Environmental Benefits: Beyond the incredible process flexibility inherent in AM technologies, AM also offers some major environmental benefits. According to Diaz et al., “manufacturing activities are responsible for 19% of the world’s greenhouse gas emissions [1]”. However, AM technologies are greener than conventional methods because there is less material wasted and there may be up to 50% energy savings during part production [1]. Moreover, metal-based AM technologies virtually eliminate machining and the subsequent need for toxic cutting fluids; costly pollutants that presently are challenging to dispose of and have negative environmental impact [2]. In addition, AM parts can bring about weight reductions in the range of 50 to 100 kg per aircraft.

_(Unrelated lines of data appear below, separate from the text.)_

(** ** src/core/tracker.ts *)

Record TrackerConfig : Type :=
  mkTrackerConfig {
    cfg_enabled : option bool;
    cfg_ignoreSelectors : option (list string);
    cfg_includeSelectors : option (list string);
    cfg_debug : option bool
  }.

(** [config] is [None] when [createTracker] is called without one. *)
Definition resolveConfig (config : option TrackerConfig) : ResolvedConfig :=
  mkConfig
    (match config with
     | Some c => match cfg_enabled c with Some b => b | None => true end
     | None => true
     end)
    (match config with
     | Some c => match cfg_ignoreSelectors c with Some l => l | None => [] end
     | None => []
     end)
    (match config with
     | Some c => cfg_includeSelectors c
     | None => None
     end)
    (match config with
     | Some c => match cfg_debug c with Some b => b | None => false end
     | None => false
     end).

(** The state of one tracker: its resolved configuration, the
    [destroyed] flag, the keys of the [domListeners] map in insertion
    order (the document has a capture listener for exactly these event
    types), the state of its pipeline, and what [console.debug] was
    given. *)
Record Tracker : Type :=
  mkTracker {
    resolved : ResolvedConfig;
    destroyed : bool;
    domListeners : list string;
    pipeline : World;
    debugLog : list TrackEvent
  }.

(** [createTracker(config)], under the current value of the resolver's
    [cachedKey]. *)
Definition createTracker (cached : option string) (config : option TrackerConfig)
  : Tracker :=
  mkTracker (resolveConfig config) false [] (mkWorld cached [] None []) [].

Definition ensureDomListener (eventType : string) (listeners : list string)
  : list string :=
  if setHas listeners eventType then listeners else listeners ++ [eventType].

Definition removeDomListener (eventType : string)
    (entries : list RegistryEntry) (listeners : list string) : list string :=
  if negb (setHas listeners eventType) then listeners
  else if negb (setHas (getEventTypes entries) eventType) then
    filter (fun t => negb (String.eqb t eventType)) listeners
  else listeners.

Definition withEntries (w : World) (es : list RegistryEntry) : World :=
  mkWorld (cachedKey w) es (lastEvent w) (calls w).

(** [tracker.on(eventType, callback, options)]; [uid] identifies the
    registry entry created for the callback. *)
Definition on (uid : nat) (eventType : string) (options : ListenerOptions)
    (tr : Tracker) : Tracker :=
  if destroyed tr then tr
  else
    mkTracker (resolved tr) false
      (ensureDomListener eventType (domListeners tr))
      (withEntries (pipeline tr)
         (add uid eventType options (entries (pipeline tr))))
      (debugLog tr).

(** The function that [on] returned for entry [uid] and [eventType]:
    [unsub()] and then [removeDomListener(eventType)]. *)
Definition off (uid : nat) (eventType : string) (tr : Tracker) : Tracker :=
  let es := unsubscribe (mkEntry uid eventType (mkOptions None None false None))
              (entries (pipeline tr)) in
  mkTracker (resolved tr) (destroyed tr)
    (removeDomListener eventType es (domListeners tr))
    (withEntries (pipeline tr) es)
    (debugLog tr).

Definition destroy (tr : Tracker) : Tracker :=
  if destroyed tr then tr
  else
    mkTracker (resolved tr) true []
      (withEntries (pipeline tr) (clear (entries (pipeline tr))))
      (debugLog tr).

Section TrackerDispatch.

Variable matches : Element -> string -> bool.

(** The capture listener that [ensureDomListener] attaches. *)
Definition domHandler (now : nat) (event : DomEvent) (tr : Tracker) : Tracker :=
  let w := handleEvent matches (resolved tr) now event (pipeline tr) in
  mkTracker (resolved tr) (destroyed tr) (domListeners tr) w
    (if debug (resolved tr) then
       match getLastEvent w with
       | Some last =>
           if ev_uid (te_raw last) =? ev_uid event then debugLog tr ++ [last]
           else debugLog tr
       | None => debugLog tr
       end
     else debugLog tr).

(** The document delivering [event]: the listener runs when one is
    attached for the event's type. *)
Definition deliver (now : nat) (event : DomEvent) (tr : Tracker) : Tracker :=
  if setHas (domListeners tr) (ev_type event) then domHandler now event tr
  else tr.

(** What can happen to a tracker. *)
Inductive TrackerOp : Type :=
| OpOn (uid : nat) (eventType : string) (options : ListenerOptions)
| OpOff (uid : nat) (eventType : string)
| OpDeliver (now : nat) (event : DomEvent)
| OpDestroy.

Definition stepTracker (tr : Tracker) (op : TrackerOp) : Tracker :=
  match op with
  | OpOn uid eventType options => on uid eventType options tr
  | OpOff uid eventType => off uid eventType tr
  | OpDeliver now event => deliver now event tr
  | OpDestroy => destroy tr
  end.

Definition runTracker (ops : list TrackerOp) (tr : Tracker) : Tracker :=
  fold_left stepTracker ops tr.

End TrackerDispatch.

(** ** src/utils/debounce.ts and src/utils/throttle.ts *)

Section Timers.

(** The arguments a wrapped function is called with. *)
Variable Args : Type.

(** [ms], the delay given to [debounce] or [throttle]. *)
Variable ms : Z.

(** When a timer set by [setTimeout(f, delay)] at time [now] is due; a
    negative delay counts as zero. *)
Definition dueTime (now delay : Z) : Z := (now + Z.max 0 delay)%Z.

(** The closure state of a debounced function: [None] when [timeoutId]
    is [null], otherwise the due time of the live timer and the
    arguments its callback captured. *)
Definition Debounced : Type := option (Z * Args).

(** [debounced(...args)] at time [now]: a live timer is cleared, a new
    one is set. *)
Definition debounced (now : Z) (args : Args) (st : Debounced) : Debounced :=
  Some (dueTime now ms, args).

Definition debounceCancel (st : Debounced) : Debounced := None.

(** The platform at time [now]: a live timer that is due runs its
    callback, which resets [timeoutId] and calls [fn]. *)
Definition debounceTimer (now : Z) (st : Debounced) : Debounced * list Args :=
  match st with
  | Some (due, args) => if (due <=? now)%Z then (None, [args]) else (st, [])
  | None => (None, [])
  end.

(** The closure state of a throttled function; [timeoutId] holds the due
    time of the live timer. *)
Record Throttled : Type :=
  mkThrottled {
    lastCallTime : Z;
    timeoutId : option Z;
    lastArgs : option Args
  }.

Definition throttleInit : Throttled := mkThrottled 0 None None.

(** [throttled(...args)] when [Date.now()] is [now]: the new state and
    the calls of [fn] made. *)
Definition throttled (now : Z) (args : Args) (st : Throttled)
  : Throttled * list Args :=
  let elapsed := (now - lastCallTime st)%Z in
  if (ms <=? elapsed)%Z then
    (mkThrottled now (timeoutId st) (lastArgs st), [args])
  else
    (mkThrottled (lastCallTime st)
       (match timeoutId st with
        | None => Some (dueTime now (ms - elapsed))
        | Some due => Some due
        end)
       (Some args),
     []).

(** The platform at time [now]: a live timer that is due runs its
    callback. *)
Definition throttleTimer (now : Z) (st : Throttled) : Throttled * list Args :=
  match timeoutId st with
  | Some due =>
      if (due <=? now)%Z then
        (mkThrottled now None None,
         match lastArgs st with Some args => [args] | None => [] end)
      else (st, [])
  | None => (st, [])
  end.

Definition throttleCancel (st : Throttled) : Throttled :=
  mkThrottled (lastCallTime st) None None.

(** What can happen to a wrapped function. *)
Inductive TimerOp : Type :=
| Call (now : Z) (args : Args)
| Tick (now : Z)
| Cancel.

Definition stepDebounce (acc : Debounced * list Args) (op : TimerOp)
  : Debounced * list Args :=
  match op with
  | Call now args => (debounced now args (fst acc), snd acc)
  | Tick now =>
      let (st, out) := debounceTimer now (fst acc) in (st, snd acc ++ out)
  | Cancel => (debounceCancel (fst acc), snd acc)
  end.

(** The state after a trace and the arguments [fn] was called with. *)
Definition runDebounce (ops : list TimerOp) (st : Debounced)
  : Debounced * list Args :=
  fold_left stepDebounce ops (st, []).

This will result in a significant reduction in fuel costs, based on the fact that for every kilogram removed from every aircraft in a fleet of 400 commercial jet-liners, (e.g. Air Canada), resulting in 60,000 liters reduction in the annual fuel consumption.

HQP Training: The successful adoption of AM technology is closely linked to the availability of HQP trained in this technology. The multidisciplinary training philosophy that is promoted by the HI-AM Network will provide an ideal environment to train professional engineers in this strategic discipline for Canada. It will foster independence and entrepreneurial skills that will be highly sought after by Canada’s AM manufacturers and end-users, universities, hospitals, and national research centers. The Network is likely to attract more funding to support HQP from the private sector and private sector interactions, increasing job training and opportunities. It is also anticipated that AM will more favourably augment the interest of outstanding domestic students to join research programs in this transformative/attractive field. Our program will include multidisciplinary training in manufacturing, materials science, computer-aided design, computational process modeling and biology/bio-engineering that are critical to provide HQP with the training and skills to valuably contribute to AM innovation.

[1] N. Diaz, M. Helu, S. Jayanathan, Y. Chen, A. Horvath, and D. Dornfeld, “Environmental Analysis of Milling Machine Tool Use Various Manufacturing Environments,” Berkeley: Laboratory for Manufacturing and Sustainability and implications for potential energy savings in industry. Procedia CIRP, 1: 518J523, 2012.
[2] “Additive Manufacturing: Pursuing the Promise”, US Department of Energy, 2012.